I can honestly tell you that through the pain and frustration of the past few weeks, my prayers have sounded just like the first couple of verses of Psalm 22:

"God, why have you forsaken me?"

"God, why aren't you helping me to get better?"

"God, why aren't you answering my prayers?"

"God, I have begged and pleaded and begged some more, but it's like You don't even hear me.  Either that or You just don't care that I'm suffering."

Yes, pain and misery can addle the brain.  That's where verse 14 in the above passage comes in:

"I am poured out like water" - My mom often uses the phrase "weak as dishwater."  I'm not exactly sure what that phrase means or from whence it originated, but I think of it when I read this verse.  Weak as dishwater?  Yep, that sounds about right.  Pain and frustration are very tiring.

"All my bones are out of joint" - Oh, don't even get me started on that one.  I had to play the piano for church on Sunday, and if you've never tried to play the piano when your entire upper body on one side is out of joint, well, you just don't know what you're missing!

"My heart is like wax; it is melted in the midst of my bowels" - My heart is so weary that it feels like nothing more than a puddle of wax.  I feel no joy, no hope, no peace.  Only pain and frustration.

As many of you know, I love the psalms and read it frequently.  I guess that's why my mind has been dwelling on this particular passage for the past couple of weeks.  But it wasn't until this morning that a new thought hit me.  For just a moment, I was able to put aside my self-pity and take note of a sobering truth.
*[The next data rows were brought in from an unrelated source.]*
(* ===== verification/CapacityPool.v ===== *)
(** * The capacity pool

    Per-(gateway, model) admission of inference requests
    ([systems/routing/capacity/_pool/]).  The event loop is single-threaded
    and a coroutine runs without interruption up to its next suspension, so
    every definition below is one such uninterrupted stretch of code, a
    function on the pool state; [CapacityPoolSteps.v] interleaves them.

    Futures live in a heap ([futures]), as the waiter in the queue and the
    task that awaits it share one; tasks made by [asyncio.create_task] are
    the entries of [bg].  [time.monotonic()] is read once per stretch (the
    argument [now]); [random.shuffle] is the function [shuf] on the request
    id and the list. *)
From stdpp Require Import base gmap list strings.
From Stdlib Require Import ZArith QArith Lia Lqa.
From S2P Require Import Prelude PyFloat.
Local Open Scope Z_scope.

(** ** Data *)

(** [_Slot(gateway_id, model_id)] *)
Notation slot := (string * string)%type.

(** [asyncio.Future[str]] *)
Inductive Future :=
  | FPending
  | FResult (gw : string)
  | FException (reason : string)
  | FCancelled.

#[export] Instance Future_eq_dec : EqDecision Future.
Proof. solve_decision. Defined.

Definition future_done (f : Future) : bool := match f with FPending => false | _ => true end.

(** [_Waiter] *)
Record Waiter := mkWaiter {
  w_request_id : string;
  allowed_gateway_ids : list string;
  w_future : nat;
  queued_at : Q
}.

(** [CapacityToken] *)
Record CapacityToken := mkToken {
  t_gateway_id : string;
  t_model_id : string;
  t_request_id : string;
  t_queued : bool;
  acquired_at : Q;
  t_released : bool
}.

Inductive PoolEvent :=
  | CapacityPoolQueued (rid m : string) (position allowed : Z)
  | CapacityPoolAdmitted (rid m gw : string) (wait_ms : Q)
  | CapacityPoolWaiting (rid m : string) (wait_ms : Q) (position depth : Z)
  | CapacityPoolFull (rid m : string) (depth max_depth : Z)
  | CapacityPoolCancelled (rid m : string) (wait_ms : Q) (reason : string)
  | CapacityAdmissionPaused (m : string) (duration_s : Q) (reason : string)
  | CapacityAdmissionResumed (m reason : string)
  | CapacitySlotLeakRecovered (rid gw m : string).

(** Tasks created in the background. *)
Inductive BgTask :=
  | BgDispatch (m : string)
  | BgResume (m : string) (duration_s : Q).

Record CapacityPool := mkPool {
  has_event_bus : bool;
  max_queue_depth : Z;
  capacity : list (slot * Z);
  in_flight : gmap slot Z;
  queues : list (string * list Waiter);
  subscribed : bool;
  paused_until : gmap string Q;
  paused_reason : gmap string string;
  resume_tasks : gmap string nat;
  slot_last_change : gmap slot Q;
  cold_slot_reset_quiet_s : Q;
  futures : gmap nat Future;
  next_future : nat;
  bg : gmap nat BgTask;
  next_task : nat;
  events : list PoolEvent
}.

(** [CapacityPool.__init__] *)
Definition new_pool (event_bus : bool) (max_depth : Z) : CapacityPool := {|
  has_event_bus := event_bus; max_queue_depth := Z.max 0 max_depth; capacity := [];
  in_flight := ∅; queues := []; subscribed := false; paused_until := ∅; paused_reason := ∅;
  resume_tasks := ∅; slot_last_change := ∅; cold_slot_reset_quiet_s := 120;
  futures := ∅; next_future := 0; bg := ∅; next_task := 0; events := [] |}.

(** *** Field updates *)

Definition with_capacity (c : list (slot * Z)) (p : CapacityPool) : CapacityPool :=
  {| has_event_bus := has_event_bus p; max_queue_depth := max_queue_depth p; capacity := c;
     in_flight := in_flight p; queues := queues p; subscribed := subscribed p;
     paused_until := paused_until p; paused_reason := paused_reason p;
     resume_tasks := resume_tasks p; slot_last_change := slot_last_change p;
     cold_slot_reset_quiet_s := cold_slot_reset_quiet_s p; futures := futures p;
     next_future := next_future p; bg := bg p; next_task := next_task p; events := events p |}.

Definition with_in_flight (f : gmap slot Z) (p : CapacityPool) : CapacityPool :=
  {| has_event_bus := has_event_bus p; max_queue_depth := max_queue_depth p;
     capacity := capacity p; in_flight := f; queues := queues p; subscribed := subscribed p;
     paused_until := paused_until p; paused_reason := paused_reason p;
     resume_tasks := resume_tasks p; slot_last_change := slot_last_change p;
     cold_slot_reset_quiet_s := cold_slot_reset_quiet_s p; futures := futures p;
     next_future := next_future p; bg := bg p; next_task := next_task p; events := events p |}.

Definition with_last_change (c : gmap slot Q) (p : CapacityPool) : CapacityPool :=
  {| has_event_bus := has_event_bus p; max_queue_depth := max_queue_depth p;
     capacity := capacity p; in_flight := in_flight p; queues := queues p;
     subscribed := subscribed p; paused_until := paused_until p;
     paused_reason := paused_reason p; resume_tasks := resume_tasks p; slot_last_change := c;
     cold_slot_reset_quiet_s := cold_slot_reset_quiet_s p; futures := futures p;
     next_future := next_future p; bg := bg p; next_task := next_task p; events := events p |}.
(** C1: slot conservation.  In every reachable state, under any interleaving
    of acquisitions, timeouts, cancellations, releases, pauses, background
    dispatches and capacity changes, the in-flight count of each slot is
    exactly the number of unreleased tokens on it plus the number of
    suspended requests already admitted to it.  So no slot leaks and none is
    counted twice; the count is never negative; and when nothing is held or
    waiting every count is zero.  The repairs that overwrite counts,
    [reset_cold_slot] and [reconcile_gateway_state], are not among the
    operations. *)
Theorem slots_conserved w :
  reachable w ->
  (forall s, in_flight_of s (pool w) = admitted s (futures (pool w)) (tokens w) (waiting w)) /\
  (forall s, 0 <= in_flight_of s (pool w)) /\
  (waiting w = [] -> (forall t, t ∈ tokens w -> t_released t = true) ->
   forall s, in_flight_of s (pool w) = 0).
Proof.
  intros H%reachable_inv.
  assert (Ha : forall s, in_flight_of s (pool w) = admitted s (futures (pool w)) (tokens w) (waiting w))
    by (intros s; by apply in_flight_admitted).
  split; [done|]. split; [intros s; rewrite Ha; apply admitted_nonneg|].
  intros Hw Ht s. rewrite Ha, Hw. unfold admitted. change (count _ []) with 0.
  rewrite count_zero; [done|]. intros t Hin. unfold holds_token. by rewrite (Ht t Hin).
Qed.

(** A run: one slot, one token, one queued request, then a release that
    admits it. *)
Definition no_shuffle : shuffle_t := fun _ l => l.

Lemma no_shuffle_ok : is_shuffle no_shuffle.
Proof. intros rid l. reflexivity. Qed.

Fixpoint run_ops (os : list Op) (w : World) : exn World :=
  match os with
  | [] => Ok w
  | o :: os' => let? w' := run_op o w in run_ops os' w'
  end.

(** Decidable check of [enabled] for runs without shuffling. *)
Fixpoint fresh_run (os : list Op) (w : World) : bool :=
  match os with
  | [] => true
  | o :: os' =>
      (match o with
       | OpAcquire _ _ rid _ _ _ => bool_decide (rid ∉ map k_request_id (waiting w))
       | _ => true end) &&
      match run_op o w with Ok w' => fresh_run os' w' | Raise _ => false end
  end.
Psalm 22 is a Messianic psalm, meaning that it points to Christ.  If you read through it, you'll see many similarities between the psalmist's account and the crucifixion of Christ.  The cry of being forsaken.  The agony of torment.  The presence of the enemy.  The pleas and prayers uttered. It's all there, and as I thought on that this morning, I realized that what I'm going through is nothing compared to the agony that Jesus suffered on the cross.  But, get this--He did it willingly!
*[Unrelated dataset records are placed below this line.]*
(* ===== verification/FifoWaitQueue.v ===== *)
(** * FIFO wait queue

    [libs/universal_concurrency/fifo_wait_queue.py] and the batch drain of
    [queue_utils.py].  Futures live in a heap, as a caller may time out or be
    cancelled while its waiter is still queued. *)
From stdpp Require Import base gmap list strings.
From Stdlib Require Import ZArith QArith Lia.
From S2P Require Import Prelude PyFloat.
Local Open Scope Z_scope.

(** [asyncio.Future[None]] *)
Inductive Fut := Pending | Resolved | Excepted | Cancelled.

#[export] Instance Fut_eq_dec : EqDecision Fut.
Proof. solve_decision. Defined.

Definition done_ (f : Fut) : bool := match f with Pending => false | _ => true end.

Record Waiter := mkWaiter { w_id : string; w_fut : nat; enqueue_time : Q }.

Record FifoWaitQueue := mkQueue {
  waiters : list Waiter;
  futs : gmap nat Fut;
  next_fut : nat;
  woken_total : Z;
  cancelled_total : Z
}.

Definition new_queue : FifoWaitQueue := mkQueue [] ∅ 0 0 0.

Definition state_of (fs : gmap nat Fut) (f : nat) : Fut := get_or Cancelled (fs !! f).

Definition enqueue (now : Q) (rid : string) (q : FifoWaitQueue) : nat * FifoWaitQueue :=
  let f := next_fut q in
  (f, mkQueue (waiters q ++ [mkWaiter rid f now]) (<[f := Pending]> (futs q)) (S f)
        (woken_total q) (cancelled_total q)).

(** Oldest waiter whose future is pending, and the waiters after it. *)
Fixpoint pop_pending (fs : gmap nat Fut) (ws : list Waiter) : option (Waiter * list Waiter) :=
  match ws with
  | [] => None
  | w :: ws' => if done_ (state_of fs (w_fut w)) then pop_pending fs ws' else Some (w, ws')
  end.

Definition wake_next (q : FifoWaitQueue) : option string * FifoWaitQueue :=
  match pop_pending (futs q) (waiters q) with
  | Some (w, ws) =>
      (Some (w_id w), mkQueue ws (<[w_fut w := Resolved]> (futs q)) (next_fut q)
                        (woken_total q + 1) (cancelled_total q))
  | None => (None, mkQueue [] (futs q) (next_fut q) (woken_total q) (cancelled_total q))
  end.

Fixpoint take_waiter (rid : string) (ws : list Waiter) : option (Waiter * list Waiter) :=
  match ws with
  | [] => None
  | w :: ws' => if bool_decide (w_id w = rid) then Some (w, ws')
                else match take_waiter rid ws' with
                     | Some (x, r) => Some (x, w :: r)
                     | None => None
                     end
  end.

Definition cancel (rid : string) (q : FifoWaitQueue) : bool * FifoWaitQueue :=
  match take_waiter rid (waiters q) with
  | Some (w, ws) =>
      let fs := if done_ (state_of (futs q) (w_fut w)) then futs q
                else <[w_fut w := Excepted]> (futs q) in
      (true, mkQueue ws fs (next_fut q) (woken_total q) (cancelled_total q + 1))
  | None => (false, q)
  end.

Definition peek_oldest_wait_time (now : Q) (q : FifoWaitQueue) : option Q :=
  match pop_pending (futs q) (waiters q) with
  | Some (w, _) => Some (fsub now (enqueue_time w))
  | None => None
  end.

Definition queue_length (q : FifoWaitQueue) : nat := length (waiters q).
Definition active_waiter_count (q : FifoWaitQueue) : nat :=
  length (List.filter (fun w => negb (done_ (state_of (futs q) (w_fut w)))) (waiters q)).

Record WaitQueueStats := mkWQStats { queued : nat; woken : Z; cancelled : Z }.
Definition stats (q : FifoWaitQueue) : WaitQueueStats :=
  mkWQStats (length (waiters q)) (woken_total q) (cancelled_total q).

(** [drain_queue_batch] on the items an [asyncio.Queue] holds:
    (batch, items left). *)
Fixpoint drain_queue_batch {A} (items : list A) (max_size : nat) : list A * list A :=
  match max_size, items with
  | O, _ => ([], items)
  | S n, x :: xs => let (b, r) := drain_queue_batch xs n in (x :: b, r)
  | S _, [] => ([], [])
  end.

(** ** Facts *)

Lemma pop_pending_spec fs ws :
  match pop_pending fs ws with
  | Some (w, rest) => exists pre, ws = pre ++ w :: rest /\ state_of fs (w_fut w) = Pending /\
      forall x, x ∈ pre -> done_ (state_of fs (w_fut x)) = true
  | None => forall x, x ∈ ws -> done_ (state_of fs (w_fut x)) = true
  end.
Proof.
  induction ws as [|w ws IH]; simpl; [set_solver|].
  destruct (done_ (state_of fs (w_fut w))) eqn:E.
  - destruct (pop_pending fs ws) as [[x r]|].
    + destruct IH as (pre & -> & Hp & Hd). exists (w :: pre). split; [done|]. split; [done|].
      intros y [->|Hy]%elem_of_cons; auto.
    + intros y [->|Hy]%elem_of_cons; auto.
  - exists []. split; [done|]. split; [by destruct (state_of fs (w_fut w))|]. intros x Hx. inversion Hx.
Qed.

Lemma drain_spec {A} (items : list A) n :
  drain_queue_batch items n = (take n items, drop n items).
Proof.
  revert n. induction items as [|x xs IH]; intros [|n]; simpl; try done. by rewrite IH.
Qed.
When Jesus went to the cross, He knew exactly what He was going to face.  He knew the agony. He understood the loneliness.  He was fully aware of what He was going to endure, yet He did it anyway because of His great love for us.
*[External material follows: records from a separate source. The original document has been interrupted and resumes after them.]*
Lemma create_nodes_spec steps : forall nodes,
  NoDup (dkeys nodes) -> (forall k n, dget k nodes = Some n -> fresh_node k n) ->
  match create_nodes cond_names dependency_fields steps nodes with
  | Ok nodes' => NoDup (dkeys nodes') /\
      (forall k n, dget k nodes' = Some n -> fresh_node k n /\ (step n ∈ steps \/ dget k nodes = Some n)) /\
      (forall k, k ∈ dkeys nodes' <-> k ∈ dkeys nodes \/ k ∈ map step_id steps)
  | Raise e => exists s, s ∈ steps /\ deps_of s = Raise e
  end.
Proof.
  induction steps as [|s steps IH]; intros nodes Hnd Hf; simpl.
  { split; [done|]. split; [|set_solver]. intros k n Hn. split; [by apply Hf | by right]. }
  destruct (deps_of s) as [deps|e] eqn:E; simpl; [|exists s; split; [by left | done]].
  specialize (IH (dset (step_id s) (mkNode s PENDING deps []) nodes)).
  destruct (create_nodes _ _ steps _) as [nodes'|e].
  - destruct IH as (H1 & H2 & H3); [by auto with routing| |].
    { intros k n Hn. destruct (decide (k = step_id s)) as [->|Hne].
      - rewrite dget_dset_eq in Hn. by injection Hn as <-.
      - rewrite dget_dset_ne in Hn by done. by apply Hf. }
    split; [done|]. split.
    + intros k n Hn. destruct (H2 k n Hn) as [Hfn [Hs|Hs]]; (split; [done|]); [left; by right|].
      destruct (decide (k = step_id s)) as [->|Hne].
      * rewrite dget_dset_eq in Hs. injection Hs as <-. left. by left.
      * rewrite dget_dset_ne in Hs by done. by right.
    + intros k. rewrite H3, elem_of_dkeys_dset, elem_of_cons. tauto.
  - destruct IH as (s' & Hs & He); [by auto with routing| |exists s'; split; [by right | done]].
    intros k n Hn. destruct (decide (k = step_id s)) as [->|Hne].
    + rewrite dget_dset_eq in Hn. by injection Hn as <-.
    + rewrite dget_dset_ne in Hn by done. by apply Hf.
Qed.

End Built.

Section BuildCorrect.
Context (cond_names : string -> option (list string)).
Context (dependency_fields : string -> list string).
Local Abbreviation deps_of := (computed_depends_on cond_names dependency_fields).
Local Abbreviation build := (build_expanded cond_names dependency_fields).

(** Step [b] declares that it depends on [a]. *)
Definition waits_for (steps : list StepConfig) (a b : string) : Prop :=
  exists s deps, s ∈ steps /\ step_id s = b /\ deps_of s = Ok deps /\ a ∈ deps.

(** A step list as the graph of its declared dependencies. *)
Fixpoint declared_walk (steps : list StepConfig) (l : list string) : Prop :=
  match l with
  | x :: (y :: _) as l' => waits_for steps x y /\ declared_walk steps l'
  | _ => True
  end.

(** What is wrong with a step list that [build] rejects. *)
Inductive build_failure (steps : list StepConfig) : error -> Prop :=
  | BF_binding s e : s ∈ steps -> deps_of s = Raise e -> build_failure steps e
  | BF_dependency s deps d :
      s ∈ steps -> deps_of s = Ok deps -> d ∈ deps -> d ∉ map step_id steps ->
      build_failure steps (UnknownDependency (step_id s) d)
  | BF_input s i :
      s ∈ steps -> i ∈ get_or [] (step_inputs s) -> i ∉ map step_id steps ->
      build_failure steps (UnknownInput (step_id s) i)
  | BF_cycle x l :
      declared_walk steps (x :: l ++ [x]) -> build_failure steps (CycleDetected (x :: l ++ [x])).

(** The table [build] returns. *)
Record dag_of (steps : list StepConfig) (nodes : Nodes) : Prop := {
  dag_wf : well_formed nodes;
  dag_acyclic : acyclic nodes;
  dag_keys : forall k, k ∈ dkeys nodes <-> k ∈ map step_id steps;
  dag_node : forall k n, dget k nodes = Some n ->
    step n ∈ steps /\ step_id (step n) = k /\ deps_of (step n) = Ok (dependencies n) /\
    state n = (if bool_decide (dependencies n = []) then READY else PENDING) /\
    forall i, i ∈ get_or [] (step_inputs (step n)) -> i ∈ map step_id steps
}.

Lemma dget_mark_ready k (nodes : Nodes) :
  dget k (mark_ready_steps nodes) =
  (fun n => if bool_decide (dependencies n = []) then with_state READY n else n) <$> dget k nodes.
Proof.
  unfold mark_ready_steps. induction nodes as [|[j n] l IH]; simpl; [done|]. by case_decide.
Qed.

Lemma dkeys_mark_ready (nodes : Nodes) : dkeys (mark_ready_steps nodes) = dkeys nodes.
Proof. unfold dkeys, mark_ready_steps. rewrite map_map. by apply map_ext. Qed.

Lemma edge_mark_ready (nodes : Nodes) a b : edge (mark_ready_steps nodes) a b <-> edge nodes a b.
Proof.
  unfold edge. rewrite dget_mark_ready. split.
  - intros (n & Hn & Hb). apply fmap_Some in Hn as (n0 & -> & ->). exists n0.
    by destruct (bool_decide _).
  - intros (n & -> & Hb). simpl. eexists. split; [done|]. by destruct (bool_decide _).
Qed.

Lemma well_formed_mark_ready (nodes : Nodes) : well_formed nodes -> well_formed (mark_ready_steps nodes).
Proof.
  assert (Hd : forall k n, dget k (mark_ready_steps nodes) = Some n -> exists n0, dget k nodes = Some n0 /\
    dependencies n = dependencies n0 /\ dependents n = dependents n0).
  { intros k n E. rewrite dget_mark_ready in E. apply fmap_Some in E as (n0 & E & ->). exists n0.
    by destruct (bool_decide _). }
  intros [H1 H2 H3 H4 H5]. split.
  - by rewrite dkeys_mark_ready.
  - intros k n E. destruct (Hd k n E) as (n0 & E0 & -> & _). by eapply H2.
  - intros k n E. destruct (Hd k n E) as (n0 & E0 & _ & ->). by eapply H3.
  - intros a b. rewrite edge_mark_ready, H4. split.
    + intros (n & E & Hb). rewrite dget_mark_ready, E. simpl. eexists. split; [done|]. by destruct (bool_decide _).
    + intros (n & E & Hb). destruct (Hd b n E) as (n0 & E0 & Ed & _). exists n0. by rewrite <- Ed.
  - intros k n d E Hin. destruct (Hd k n E) as (n0 & E0 & Ed & _). rewrite Ed in Hin.
    rewrite dget_mark_ready. destruct (H5 k n0 d E0 Hin) as [m ->]. by eexists.
Qed.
I don't know that I would ever choose to be in this much pain.  I would like to think that I love my husband and my family enough that I would willingly take on such anguish out of love, but honestly, after a few weeks of dealing with it now, I have to say that I'm not sure I could do it.  I would want to, but I don't know if I could make myself do it.  But Jesus did, and He did it without hesitation.

My goal from now on is to view my own suffering as a reminder of what Jesus did for me and how much He loves me.  I pray you can do the same.